LiveArea Professional Services gross margin decreased to 43.7% from 44.5% in the three months ended June 30, 2019 and decreased to 43.5% from 44.6% in the six months ended June 30, 2020, compared to the corresponding periods of the prior year. The decrease in gross margin is primarily attributable to higher than expected costs incurred on certain client projects for the six months ended June 30, 2020, increased levels of zero margin pass-through revenue activity as well as the prior year including a higher level of monies earned on direct and indirect technology related product sales.
Direct operating expenses increased by $2.5 million and $2.3 million for the three and six months ended June 30, 2020, respectively, compared to the corresponding periods in 2019. The increase was primarily attributable to increased stock based compensation of $2.3 million and $2.4 million for the three and six months ended June 30, 2020, respectively, compared to $0.1 million and $0.3 million for the same periods in 2019. Excluding this expense, direct operating expenses increased by $0.3 million and $0.2 million for the three and six months ended June 30, 2020, respectively.
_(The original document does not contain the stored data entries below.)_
(* ===== verification/Schemas.v ===== *)
(** * Requests and responses of the control plane ([crawler/api/schemas.py])

    The pydantic models as records.  A request body that parsed into fields of
    the declared types is a [CrawlBody]; [validate_create] applies the
    defaults and the field constraints.  [create_valid] says what a validated
    request satisfies. *)
From S2P Require Import Prelude PyStr.
Local Open Scope Z_scope.

(** ** [CrawlCreate] *)

(** The fields a body brings ([None]: absent; a null [allowed_domains] is its
    default). *)
Record CrawlBody : Type := mkBodyIn {
  bd_seeds : option (list string); bd_name : option string; bd_max_depth : option Z; bd_max_pages : option Z;
  bd_allowed_domains : option (list string) }.

Record CrawlCreate : Type := mkCreate {
  cc_seeds : list string; cc_name : string; cc_max_depth : Z; cc_max_pages : Z;
  cc_allowed_domains : option (list string) }.

Definition within (lo : Z) (hi : option Z) (n : Z) : bool :=
  (lo <=? n) && match hi with Some h => n <=? h | None => true end.

(** [None] is a validation error. *)
Definition validate_create (b : CrawlBody) : option CrawlCreate :=
  match bd_seeds b with
  | Some (s :: ss) =>
      let depth := default 3 (bd_max_depth b) in
      let pages := default 1000 (bd_max_pages b) in
      if within 0 (Some 20) depth && within 1 None pages
      then Some (mkCreate (s :: ss) (default "crawl" (bd_name b)) depth pages (bd_allowed_domains b))
      else None
  | _ => None
  end.

(** ** Responses *)

Record CrawlOut : Type := mkCrawlOut {
  co_id : Z; co_name : string; co_status : string; co_seeds : list string; co_max_depth : Z; co_max_pages : Z;
  co_seeded : Z }.
Record CrawlActionOut : Type := mkActionOut { ao_id : Z; ao_status : string }.
Record StatusCount : Type := mkStatusCount { sc_status : option Z; sc_count : Z }.
Record StatsOut : Type := mkStatsOut {
  so_documents : Z; so_edges : Z; so_domains : Z; so_near_duplicates : Z; so_by_status : list StatusCount }.
Record DomainOut : Type := mkDomainOut { do_registered_domain : string; do_documents : Z }.
Record LinkOut : Type := mkLinkOut { lo_url : string; lo_anchor : option string }.
Record DocumentOut : Type := mkDocumentOut {
  dout_id : Z; dout_url : string; dout_registered_domain : string; dout_http_status : option Z;
  dout_content_type : option string; dout_title : option string; dout_content_hash : option string;
  dout_simhash : option Z; dout_depth : Z; dout_in_degree : Z; dout_out_degree : Z;
  dout_storage_key : option string; dout_links : list LinkOut }.
Record GraphNode : Type := mkGraphNode { gn_url : string; gn_in_degree : Z }.
Record GraphOut : Type := mkGraphOut { go_top_pages : list GraphNode }.
Record CrawlSummary : Type := mkCrawlSummary {
  cs_id : Z; cs_name : string; cs_status : string; cs_max_depth : Z; cs_max_pages : Z; cs_documents : Z;
  cs_created_at : option string }.
Record DocumentSummary : Type := mkDocumentSummary {
  ds_id : Z; ds_url : string; ds_registered_domain : string; ds_http_status : option Z; ds_title : option string;
  ds_depth : Z; ds_in_degree : Z; ds_out_degree : Z }.
Record DocumentPage : Type := mkDocumentPage {
  dp_total : Z; dp_limit : Z; dp_offset : Z; dp_items : list DocumentSummary }.

(** A request is accepted exactly when it has a seed and its bounds are met, and
    what the service sees is the body with the defaults filled in. *)
Lemma create_valid b req : validate_create b = Some req <->
  bd_seeds b = Some (cc_seeds req) /\ cc_seeds req <> [] /\ cc_name req = default "crawl" (bd_name b) /\
  cc_max_depth req = default 3 (bd_max_depth b) /\ 0 <= cc_max_depth req <= 20 /\
  cc_max_pages req = default 1000 (bd_max_pages b) /\ 1 <= cc_max_pages req /\
  cc_allowed_domains req = bd_allowed_domains b.
Proof.
  unfold validate_create, within. destruct req as [seeds name depth pages al]. cbn [cc_seeds cc_name cc_max_depth cc_max_pages cc_allowed_domains].
  destruct (bd_seeds b) as [[|s ss]|]; [naive_solver| |naive_solver].
  rewrite andb_true_r.
  destruct (Z.leb_spec 0 (default 3 (bd_max_depth b))), (Z.leb_spec (default 3 (bd_max_depth b)) 20),
    (Z.leb_spec 1 (default 1000 (bd_max_pages b))); cbn; naive_solver lia.
Qed.
(* ===== verification/Migrations.v ===== *)
(** * The schema and its migrations ([migrations/versions/], [storage/orm.py])

    The two revisions as the DDL statements they issue, run on any database
    that does what PostgreSQL documents for them ([Database], with
    [DatabaseLaws]); the tables of [Base.metadata]; the rows the repositories
    insert, and what a table accepts.

    [migrations_roundtrip]: downgrading undoes upgrading;
    [migrated_schema_matches_orm]: what the ORM maps is what the revisions
    create, with the differences listed in [schema_drift];
    [document_row_fits], [crawl_row_fits]: the rows PostgreSQL takes.
    [long_etag_refused] and [long_name_refused] are two it does not take.
    [env_atomic]: a run of the migrations ([migrations/env.py]) is all or
    nothing. *)
From S2P Require Import Prelude PyStr Config Models Storage Schemas.
From Stdlib Require Import Ascii.
Local Open Scope Z_scope.

(** ** Tables *)

Inductive SqlType : Type :=
| Integer | BigInteger | Str (length : nat) | Text | Boolean | DateTimeTz | Json | Jsonb | LargeBinary.
#[export] Instance sql_type_eq_dec : EqDecision SqlType.
Proof. solve_decision. Defined.

(** [ForeignKey("crawl.id", ondelete=...)]. *)
Record ForeignKey : Type := mkForeignKey { fk_table : string; fk_column : string; fk_ondelete : string }.
#[export] Instance foreign_key_eq_dec : EqDecision ForeignKey.
Proof. solve_decision. Defined.

Record Column : Type := mkColumn {
  col_name : string; col_type : SqlType; col_primary_key : bool; col_autoincrement : bool; col_nullable : bool;
  col_server_default : option string; col_foreign_key : option ForeignKey }.

(** Unique constraints and indexes, by name. *)
Record Table : Type := mkTable {
  t_name : string; t_columns : list Column; t_uniques : list (string * list string); t_indexes : list (string * list string) }.

(** [op.create_table], [op.create_index], [op.drop_index], [op.drop_table]. *)
Inductive ddl : Type :=
| CreateTable (t : Table)
| CreateIndex (name table : string) (columns : list string)
| DropIndex (name : string)
| DropTable (name : string).

(** ** [0001_init.py] *)

(** [sa.Column(name, type, nullable=..., server_default=...)]; a column is
    nullable unless it says otherwise, and a primary key is not. *)
Definition column (name : string) (type : SqlType) (nullable : bool) (server_default : option string) : Column :=
  mkColumn name type false false nullable server_default None.
Definition key_column (name : string) (type : SqlType) (autoincrement : bool) : Column :=
  mkColumn name type true autoincrement false None None.
Definition reference (name : string) (type : SqlType) (fk : ForeignKey) (nullable : bool) : Column :=
  mkColumn name type false false nullable None (Some fk).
The increase arose primarily as a result of incremental sales and marketing personnel costs and increased variable compensation expense, partially offset by reduced travel related spend.
Corporate (in thousands, except percentages)
| | | | | | | | | | | | | | | | | | | | | | | | | | | | | | | | | | | | | | | | | | | | | | | |
| Three Months Ended June 30, | | | | | | | | Six Months Ended June 30, | | | | | | |
| 2020 | | 2019 | | Change | | Change % | | 2020 | | 2019 | | Change | | Change % |
Unallocated corporate expenses | $ | 4,836 | | | $ | 4,657 | | | $ | 179 | | | 4 | % | | $ | 10,487 | | | $ | 9,499 | | | $ | 988 | | | 10 | % |
Unallocated corporate expenses increased by $0.2 million and $1.0 million for the three and six months ended June 30, 2020, respectively, compared to the corresponding periods in 2019. There were incremental increases in stock based compensation of $1.6 million, offset by a $1.7 million and $1.1 million reduction to vacation expense for the three and six months ended June 30, respectively. The decrease to vacation expense was primarily related to a change in policy to allow for the introduction of a flexible vacation policy that is not restricted to time earned by the Company for US employees in the second quarter of 2020. Excluding the impacts of these factors, unallocated corporate expenses increased by $0.3 million and $0.5 million for the three and six months ended June 30, 2020, respectively, primarily as a result of increased personnel related costs.
Income Taxes
During the three months ended June 30, 2019, we recorded a tax expense of $0.6 million comprised primarily of $0.4 million related to the majority of our international operations, $0.1 million related to state income taxes, and $0.1 million associated with the tax amortization of goodwill in relation to our 2015 acquisition. A valuation allowance has been provided for the majority of our domestic net deferred tax assets, which are primarily related to our net operating loss carryforwards, and for certain foreign deferred tax assets.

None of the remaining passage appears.